Stepping back in this situation is fairly intuitive. Let the person know you’re stepping back and for how long. Give yourself the space you need to look at what’s been going on and whether this connection feels right for you. If you want to continue the connection, reset expectations so that you can both know how close you need to be to keep your posture.
Again, neither of these moves guarantee the relationship will stay intact, but they will either improve the connection or provide the clarity you both need to make good choices for yourselves.
Apps
Hookup and dating apps are no better or worse than other kinds of technology. They serve a purpose. When engaging with them, keep in mind:
- They are designed to bring profit and ongoing income to the company that created it. They are incentivized to draw and keep your attention for as long as they can. They are not incentivized to help you find your own true love or, as the guys say, “a reason to delete this app.”
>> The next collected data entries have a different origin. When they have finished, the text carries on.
Definition fake_call (t : FakeTyped) (op : TypedOp Obj) (f : Fake) : option (outcome (FakeAnswer * Fake)) :=
  match op with
  | OpGet name options => Some (of_obj (fk_Get t name options f))
  | OpList opts => Some (of_list (fk_List t opts f))
  | OpWatch opts => let '(_, e, f') := fk_Watch t opts f in Some (Ret (mkFakeAnswer None None e, f'))
  | OpCreate o opts => Some (of_obj (fk_Create t o opts f))
  | OpUpdate o opts => Some (of_obj (fk_Update t o opts f))
  | OpUpdateStatus o opts => UpdateStatus ← fk_UpdateStatus t; Some (of_obj (UpdateStatus o opts f))
  | OpDelete name opts => let '(e, f') := fk_Delete t name opts f in Some (Ret (mkFakeAnswer None None e, f'))
  | OpDeleteCollection opts listOpts =>
      let '(e, f') := fk_DeleteCollection t opts listOpts f in Some (Ret (mkFakeAnswer None None e, f'))
  | OpPatch name pt data opts subs => Some (of_obj (fk_Patch t name pt data opts subs f))
  end.

Definition answer_result (a : FakeAnswer) : ApiError + option Obj :=
  match fa_err a with Some e => inl e | None => inr (fa_obj a) end.

(** The three fakes. *)
Inductive kind_of_fake (g : GroupVersionResource) (k : GroupVersionKind) (t : string -> FakeTyped) : Prop :=
| fake_config : g = ecnetconfigsResource -> k = ecnetconfigsKind -> t = FakeEcnetConfigs -> kind_of_fake g k t
| fake_import : g = serviceimportsResource -> k = serviceimportsKind -> t = FakeServiceImports -> kind_of_fake g k t
| fake_policy : g = globaltrafficpoliciesResource -> k = globaltrafficpoliciesKind ->
    t = FakeGlobalTrafficPolicies -> kind_of_fake g k t.

(** Each resource holds objects of its type. *)
Definition typed_store (b : Store) : Prop :=
  forall kind g ns n k o, resource_of kind = Some g -> b g ns n = Some (k, o) -> k = kind.

Definition objects_of (b : Store) (g : GroupVersionResource) (ns n : string) : option Obj := snd <$> b g ns n.

(** The fakes are instances of one template: the action of a method, and
    what the method makes of the answer. *)
Definition op_action (g : GroupVersionResource) (k : GroupVersionKind) (ns : string) (op : TypedOp Obj) : Action :=
  let T := gvk_Kind k in
  match op with
  | OpGet n _ => NewGetAction g ns n
  | OpList o => NewListAction g k ns o
  | OpWatch o => NewWatchAction g ns o
  | OpCreate x _ => NewCreateAction g ns (OItem T x)
  | OpUpdate x _ => NewUpdateAction g ns (OItem T x)
  | OpUpdateStatus x _ => NewUpdateSubresourceAction g "status" ns (OItem T x)
  | OpDelete n o => NewDeleteActionWithOptions g ns n o
  | OpDeleteCollection _ l => NewDeleteCollectionAction g ns l
  | OpPatch n pt d _ s => NewPatchSubresourceAction g ns n pt d s
  end.

Definition op_default (k : GroupVersionKind) (op : TypedOp Obj) : Object :=
  match op with
  | OpList _ | OpDeleteCollection _ _ => OList (list_kind k) "" []
  | _ => OItem (gvk_Kind k) (zero (gvk_Kind k))
  end.

Definition op_answer (k : GroupVersionKind) (op : TypedOp Obj) (r : option Object * option ApiError * Fake)
  : outcome (FakeAnswer * Fake) :=
  match op with
  | OpList opts => of_list (returned_list (list_kind k) opts r)
  | OpDelete _ _ | OpDeleteCollection _ _ => let '(e, f) := dropped r in Ret (mkFakeAnswer None None e, f)
  | _ => of_obj (returned (gvk_Kind k) r)
  end.

Lemma fake_call_eq g k t ns op f call :
  kind_of_fake g k t -> (forall opts, op <> OpWatch opts) -> fake_call (t ns) op f = Some call ->
  call = op_answer k op (Invokes lib (op_action g k ns op) (op_default k op) f).
Proof.
  intros [-> -> ->| -> -> ->| -> -> ->] Hw; destruct op as [| |opts| | | | | |]; simpl; intros Hc;
    try (by destruct (Hw opts)); try done; destruct (Invokes lib _ _ f) as [[? ?] ?]; by simplify_eq/=.
Qed.

Lemma fake_resource g k t : kind_of_fake g k t -> resource_of (gvk_Kind k) = Some g.
Proof. by intros [-> -> _| -> -> _| -> -> _]. Qed.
- There is a piece of guidance around not going to the grocery store when you’re hungry, because you’ll end up buying food you don’t really want or need and not prioritize the food you wanted and needed. Think of being on an app while horny in the same way.
- You may be using apps and the pursuit of sex or romance as a way of covering over other needs—for friendship, for rest, for play, for adventure, for emotional solace, for self-esteem. Pay attention to when and how you use it, and look for other ways to meet those needs.
- When talking to a guy on an app, imagine that you were at a party having the same conversation. Would you keep having this conversation?
- Try not to let your entire schedule get stalled while waiting for a guy to tell you if he’s interested and available. You don’t know what is going on over on his side, and you’ll feel worse about yourself if you blew off plans and nothing happens.
- Sometimes it’s better, and kinder, to directly tell the person you’re not interested. Often the honesty is appreciated. When it’s not, you can block them. Some guys will accept your honesty and then keep hitting on you. You can block them too.
If You Can’t Find Your Match, Become Him
Often we want or expect things from our partners that we actually want to cultivate in ourselves. We may feel shame or inadequacy about our sexuality and want the other person to give us permission to feel sexy, desired, and alive. We may want them to offer the structure and discipline we lack, or to have an athletic body, or dress a certain way.
If you want what you don’t have, consider cultivating those qualities in yourself instead. Invest in your own physical, emotional, and social fitness in the ways that are right for you and grow those capacities that are underdeveloped.
One of my friends taught me that if you want to be a guy who looks hot and confident in fetish wear, practice wearing it around the house and doing things so that you start to feel comfortable in it. That wisdom offers many applications. Rather than waiting for someone to give you the permission or validation to wear a speedo or a jock strap or whatever, practice being in it and then risk wearing one in public. After the initial feelings of anxiety and vulnerability, often it ends up feeling normal and almost like a non-event. Most gay men are more preoccupied with the condition of their own abs than whether someone else has them.
Similarly, if you want to get more comfortable expressing yourself sexually, practice it while watching yourself in the mirror or taking video of yourself. This practice dissolves shame and awkwardness and may help you learn how to turn yourself on. Don’t underestimate the value of this. This isn’t simple narcissism. Being confidently turned on is a real turn on for others.
Often I counsel guys who have empty lives and feel frustrated that they can’t find a partner. They’re in limbo, imagining that romance will give them permission to finally start living. If you feel empty and lonely in your life, take time to explore your interests, find friends, join a group or a sports team, get involved with your community. Build your life and focus on your goals instead of making partnership your primary focus.
When love comes, then, it will be a compliment to a life you already love, and you’ll be grow the relationship with authenticity and deliberation rather than rushing into something that seems okay because you’re lonely.
And if love doesn’t come, you still have a life you love.
Look for Potential, Not a Project
When you start connecting with a potential long-term partner, pay less attention to whether you’re immediately certain about them, and more to how the connection grows and deepens with more acquaintance. If you’re sold on the guy early on, great! But it’s normal to not be a hundred percent sure, but to enjoy spending time with them enough to want to keep doing it.
It’s not wise to expect an immediate soul connection and mutual understanding without communication in conflict. Nor is it wise to front load your first dates with an introduction to your trauma history and all your problems. Let the relationship build in trust and intimacy through the dance of taking a risk, seeing if it pays off, and working with it if it doesn’t.
Relationships that continue to grow, deepen, become more interesting, and remain enjoyable show the potential you want, even if they’re not completely perfect. But if your potential partner is in a place in life that’s very different from yours, and seems to require all of your energy and effort to develop, that may not be sustainable long term.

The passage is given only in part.